Even over the past week can be difficult as I realized when I started tracking my food in MyFitnessPal. Unless consistently tracking, it's pretty easy to be very far off from what you actually eat.
That's assuming people are even trying to be accurate. Many look on the past with rose tinted glasses and forget about indulgences and snacks.
These studies are plague on the industry and need to go away.
Maybe many of those who consumed more eggs or cholesterol simply just ate more.
If the study simply tracked calories, maybe calories would be found to be correlated with CVD risk.
Problem with that, you can't really track what some people eat for 30 years.
The biggest issue I have is with using non-linear models. I don't have access to the full article so I don't know why they chose the statistical methods they did, but I'm suspicious that they don't report P values for what it seems should be linear relationships. I don't buy the non-linearity argument in the summary. Once you get into non-linear regression models the risk of overfitting gets worse. There is a lot of work that has to be done to show you've accounted for this, and it's hard to tell from the summary if that was done.
They also didn't control for some things I would have liked to see. Namely, calories and weight gain. So, it could be that all this study is really showing is a relationship between overeating, weight gain, and CVD and all-cause mortality. It may simply be that people who eat more calories and end up being overweight are also more likely to eat a lot of eggs and cholesterol.
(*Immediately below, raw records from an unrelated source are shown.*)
(* ===== verification/HandshakeWire.v ===== *)
(** * Handshake messages on the wire (crates/session/src/wire.rs)

    The three handshake messages, each of a fixed length, and the alert of
    earlier versions that is still parsed. *)

From stdpp Require Import base numbers list strings.
From Stdlib Require Import ZArith Lia Strings.Byte.
From S2P Require Import Prelude Bytes SessionFrames.

Abbreviation MAGIC := [x4d; x49] (only parsing).
Abbreviation MSG_TYPE_1 := x01 (only parsing).
Abbreviation MSG_TYPE_2 := x02 (only parsing).
Abbreviation MSG_TYPE_3 := x03 (only parsing).
Abbreviation MSG_TYPE_3_FS := x04 (only parsing).
Abbreviation MSG_TYPE_ALERT := xfe (only parsing).
Abbreviation MLKEM_EK_LEN := 1184 (only parsing).
Abbreviation MLKEM_CT_LEN := 1088 (only parsing).
Abbreviation NOISE_MSG_1_LEN := (32 + MLKEM_EK_LEN) (only parsing).
Abbreviation NOISE_MSG_2_LEN := (32 + 48 + MLKEM_CT_LEN + 16) (only parsing).
Abbreviation NOISE_MSG_3_LEN_NO_TOKEN := 64 (only parsing).
Abbreviation NOISE_MSG_3_LEN_WITH_TOKEN := 200 (only parsing).
Abbreviation NOISE_MSG_3_LEN_WITH_FS_TOKEN := 312 (only parsing).
Abbreviation TOKEN_PAYLOAD_LEN := 136 (only parsing).
Abbreviation FS_TOKEN_PAYLOAD_LEN := 248 (only parsing).
Abbreviation MSG_1_LEN := (2 + 1 + 2 + NOISE_MSG_1_LEN) (only parsing).
Abbreviation MSG_2_LEN := (2 + 1 + 2 + NOISE_MSG_2_LEN) (only parsing).
Abbreviation MSG_3_LEN_NO_TOKEN := (2 + 1 + NOISE_MSG_3_LEN_NO_TOKEN) (only parsing).
Abbreviation MSG_3_LEN_WITH_TOKEN := (2 + 1 + NOISE_MSG_3_LEN_WITH_TOKEN) (only parsing).
Abbreviation MSG_3_LEN_WITH_FS_TOKEN := (2 + 1 + NOISE_MSG_3_LEN_WITH_FS_TOKEN) (only parsing).
Abbreviation ALERT_REASON_MAX := 1024 (only parsing).

Record Message1 : Set := mkM1 { m1_version : Z; noise_msg_1 : list byte }.
Record Message2 : Set := mkM2 { m2_version : Z; noise_msg_2 : list byte }.
Record Message3 : Set := mkM3 { noise_msg_3 : list byte }.
Record CleartextAlert : Set := mkAlert { code : Z; reason : list byte }.

Definition Message1_encode (m : Message1) : list byte :=
  MAGIC ++ [MSG_TYPE_1] ++ be_bytes 2 (m1_version m) ++ noise_msg_1 m.

Definition Message1_decode (buf : list byte) : result SessionError Message1 :=
  if bool_decide (zlen buf ≠ MSG_1_LEN) then Err (Wire "message 1: wrong length")
  else if bool_decide (slice buf 0 2 ≠ MAGIC) then Err (Wire "message 1: bad magic")
  else if bool_decide (at_ buf 2 ≠ MSG_TYPE_1) then Err (Wire "message 1: wrong msg_type")
  else Ok (mkM1 (be_val [at_ buf 3; at_ buf 4]) (slice buf 5 (Z.to_nat (5 + NOISE_MSG_1_LEN)))).

Definition Message2_encode (m : Message2) : list byte :=
  MAGIC ++ [MSG_TYPE_2] ++ be_bytes 2 (m2_version m) ++ noise_msg_2 m.

Definition Message2_decode (buf : list byte) : result SessionError Message2 :=
  if bool_decide (zlen buf ≠ MSG_2_LEN) then Err (Wire "message 2: wrong length")
  else if bool_decide (slice buf 0 2 ≠ MAGIC) then Err (Wire "message 2: bad magic")
  else if bool_decide (at_ buf 2 ≠ MSG_TYPE_2) then Err (Wire "message 2: wrong msg_type")
  else Ok (mkM2 (be_val [at_ buf 3; at_ buf 4]) (slice buf 5 (Z.to_nat (5 + NOISE_MSG_2_LEN)))).

Definition Message3_encode (m : Message3) : list byte :=
  MAGIC
  ++ [if bool_decide (zlen (noise_msg_3 m) = NOISE_MSG_3_LEN_WITH_FS_TOKEN) then MSG_TYPE_3_FS else MSG_TYPE_3]
  ++ noise_msg_3 m.

Definition Message3_decode (buf : list byte) : result SessionError Message3 :=
  if bool_decide (zlen buf ≠ MSG_3_LEN_NO_TOKEN) && bool_decide (zlen buf ≠ MSG_3_LEN_WITH_TOKEN)
     && bool_decide (zlen buf ≠ MSG_3_LEN_WITH_FS_TOKEN)
  then Err (Wire "message 3: wrong length")
  else if bool_decide (slice buf 0 2 ≠ MAGIC) then Err (Wire "message 3: bad magic")
  else
    let type_ok := if bool_decide (zlen buf = MSG_3_LEN_WITH_FS_TOKEN)
                   then bool_decide (at_ buf 2 = MSG_TYPE_3_FS) else bool_decide (at_ buf 2 = MSG_TYPE_3) in
    if negb type_ok then Err (Wire "message 3: wrong msg_type")
    else Ok (mkM3 (drop 3 buf)).

Definition CleartextAlert_decode (buf : list byte) : result SessionError CleartextAlert :=
  if bool_decide (zlen buf < 7) then Err (Wire "alert: too short")
  else if bool_decide (slice buf 0 2 ≠ MAGIC) then Err (Wire "alert: bad magic")
  else if bool_decide (at_ buf 2 ≠ MSG_TYPE_ALERT) then Err (Wire "alert: wrong msg_type")
  else
    let reason_len := be_val [at_ buf 5; at_ buf 6] in
    if bool_decide (reason_len > ALERT_REASON_MAX) then Err (Wire "alert: reason_len exceeds max")
    else if bool_decide (zlen buf ≠ 7 + reason_len) then Err (Wire "alert: length mismatch")
    else
      let text := slice buf 7 (Z.to_nat (7 + reason_len)) in
      if utf8_valid text then Ok (mkAlert (be_val [at_ buf 3; at_ buf 4]) text)
      else Err (Wire "alert: reason not UTF-8").

(** ** Round trips *)
Lemma header_slice (ty : byte) (rest : list byte) : slice (x4d :: x49 :: ty :: rest) 0 2 = MAGIC.
Proof. done. Qed.

(** A whole fixed-length message behind a five-byte header. *)
Lemma body_slice (ty a b : byte) (body : list byte) n :
  Z.of_nat n = 5 + zlen body → slice (x4d :: x49 :: ty :: a :: b :: body) 5 n = body.
Proof.
  intros Hn. unfold zlen in Hn. unfold slice. cbn [app drop].
  rewrite drop_0. by rewrite take_ge by lia.
Qed.

Lemma m1_encode_len m : zlen (Message1_encode m) = 5 + zlen (noise_msg_1 m).
Proof. unfold Message1_encode. rewrite be_bytes_2. cbn [app]. rewrite !zlen_cons. lia. Qed.
Lemma m2_encode_len m : zlen (Message2_encode m) = 5 + zlen (noise_msg_2 m).
Proof. unfold Message2_encode. rewrite be_bytes_2. cbn [app]. rewrite !zlen_cons. lia. Qed.
Lemma m3_encode_len m : zlen (Message3_encode m) = 3 + zlen (noise_msg_3 m).
Proof. unfold Message3_encode. cbn [app]. rewrite !zlen_cons. lia. Qed.

Lemma m1_roundtrip v n : in_u16 v → zlen n = NOISE_MSG_1_LEN →
  Message1_decode (Message1_encode (mkM1 v n)) = Ok (mkM1 v n).
Proof.
  intros Hv Hn. unfold Message1_decode, Message1_encode. rewrite be_bytes_2. cbn [m1_version noise_msg_1 app].
  rewrite bool_decide_false by (rewrite !zlen_cons; lia).
  rewrite (header_slice MSG_TYPE_1), !bool_decide_false by (cbn; intros H; done).
  rewrite (body_slice MSG_TYPE_1) by (rewrite Hn; lia).
  cbn [at_ nth]. rewrite <- be_bytes_2. by rewrite be_u16_roundtrip.
Qed.

Lemma m2_roundtrip v n : in_u16 v → zlen n = NOISE_MSG_2_LEN →
  Message2_decode (Message2_encode (mkM2 v n)) = Ok (mkM2 v n).
Proof.
  intros Hv Hn. unfold Message2_decode, Message2_encode. rewrite be_bytes_2. cbn [m2_version noise_msg_2 app].
  rewrite bool_decide_false by (rewrite !zlen_cons; lia).
  rewrite (header_slice MSG_TYPE_2), !bool_decide_false by (cbn; intros H; done).
  rewrite (body_slice MSG_TYPE_2) by (rewrite Hn; lia).
  cbn [at_ nth]. rewrite <- be_bytes_2. by rewrite be_u16_roundtrip.
Qed.

Definition m3_len (n : Z) : Prop :=
  n = NOISE_MSG_3_LEN_NO_TOKEN ∨ n = NOISE_MSG_3_LEN_WITH_TOKEN ∨ n = NOISE_MSG_3_LEN_WITH_FS_TOKEN.

Lemma m3_roundtrip n : m3_len (zlen n) → Message3_decode (Message3_encode (mkM3 n)) = Ok (mkM3 n).
Proof.
  intros Hn. unfold Message3_decode, Message3_encode. cbn [noise_msg_3 app]. rewrite !zlen_cons.
  rewrite header_slice, (bool_decide_false (MAGIC ≠ MAGIC)) by (intros H; done).
  destruct Hn as [Hn|[Hn|Hn]]; rewrite Hn; reflexivity.
Qed.

(** The type byte of message 3 determines its length, and an accepted buffer is
    the encoding of what it decodes to. *)
Lemma m3_decode_inv buf m : Message3_decode buf = Ok m →
  m3_len (zlen (noise_msg_3 m)) ∧ Message3_encode m = buf.
Proof.
  unfold Message3_decode. destruct (_ && _ && _) eqn:El; [done|].
  destruct (bool_decide (slice _ _ _ ≠ _)) eqn:Hm; [done|].
  apply bool_decide_eq_false, dec_stable in Hm. destruct (negb _) eqn:Et; [done|]. intros <-%Ok_inj.
  cbn [noise_msg_3]. assert (3 <= zlen buf ∧ m3_len (zlen buf - 3)) as [Hge Hlen].
  { unfold m3_len. rewrite !andb_false_iff, !bool_decide_eq_false in El. lia. }
  assert (zlen (drop 3 buf) = zlen buf - 3) as Hd by (rewrite zlen_drop; lia).
  rewrite Hd. split; [done|]. unfold Message3_encode. cbn [noise_msg_3]. rewrite Hd.
  destruct buf as [|a [|b [|c buf]]]; [done..|]. cbn in Hm. simplify_eq. cbn [drop app at_ nth] in *.
  do 3 f_equal. repeat case_bool_decide; done || lia.
Qed.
In this case, it's gaining weight that causes health issues, not the eggs. It's just the case that people who eat too much and are overweight also happen to eat a lot of eggs. What I'd like to see is a study where they control for calories consumed, weight gain, lean mass etc. and then see how a diet with more cholesterol performed against a diet with less cholesterol.
Egg yolk is a major source of choline. Fatty liver disease has seen a dramatic increase since people have removed eggs from their diets.
This study is questionable as other commenters have mentioned. I'm not buying the "eggs are bad" sentiment again.
Are we talking eggs here? Or Egg McMuffins with side orders of hash browns, drizzled with ketchup?
Did it also account for frequent egg-eaters tendencies to maintain a particular kind of diet regarding other foods, and other similar associations?
Yes, eggs are good way to ingest cholesterol, but in the classic American diet, they are certainly not the only way. It feels suspect for them to pull eggs, and only eggs, into the spotlight.
The key difference is "Among US adults..." versus "Among Chinese adults..."
Hmmm, maybe it's not the eggs?
Edit 1. My comment was made on a submission, which I did not think would gain much notice. Oops. Low quality comment to the fore!
Edit 2. Really though, I eat a couple of eggs a day. I should scale it back anyway, as a hedge, and eat non-traditional (In USA) breakfasts, like rice and beans.
It isn't ethical to lock people up and feed them a steady diet of something we might thing is going to cause them to develop some disease. So we have to rely on mostly self-reported data collected over extended periods of time.
That being said, I think the first pushback against eggs had to do with their high amounts of cholesterol. It was original assumed that dietary cholesterol intake was related to blood cholesterol levels. Which is something we now know to be false.
However, eggs are very high in saturated fats. The American Heart Associate still recommends that these be limited (from all sources) because there is a good deal of evidence that saturated fat intake contributes to elevated LDL cholesterol.
I generally trust AHA recommendations, but they are not free from bias, as they have food companies as "corporate supporters."
An article by Glenn Greenwald (of interviewing Snowden fame) on Ag Gag laws [1] made me realize that, at least in the US, eating bacon meant I was supporting some real fucked up shit.
I'm not opposed to meat, I just bought a whole beef, but I definitely took a hard look at where my meat was coming from.
[1] https://theintercept.com/2017/10/05/factory-farms-fbi-missin...
Sign me up.
There is a huge debate currently, between government endorsed diets, plant-based, and keto, and each group is able to cite numerous studies that contradict the others'.
IMO what's "safest" right now is to follow empirical observation and cleave to a pattern that is successful, rather than trying to break down the important parts and construct your own diet from those pieces.
Anything else is hogwash, because calories are not calories.
Less convincing to me is the full-on keto diet itself. It's great that it exists as it started an excellent conversation on diet, but I rule it out because most cultures' dietary staples have been starchy carbs.
The problem imho is:
- It's too easy to overconsume carbs in modern lifestyles, and some of the carbs we consume spike our insulin too much (certain GMO crops in particular).
- It's too easy to consume non-whole-food carbs. Whole foods come with things that reduce the metabolic burden of eating them (fiber, antinutrients like phytates, antioxidants).
- The people who subsisted on carb-based staple foods led significantly more active lifestyles in the past than most people today, and did not have the abundance of food that we do now.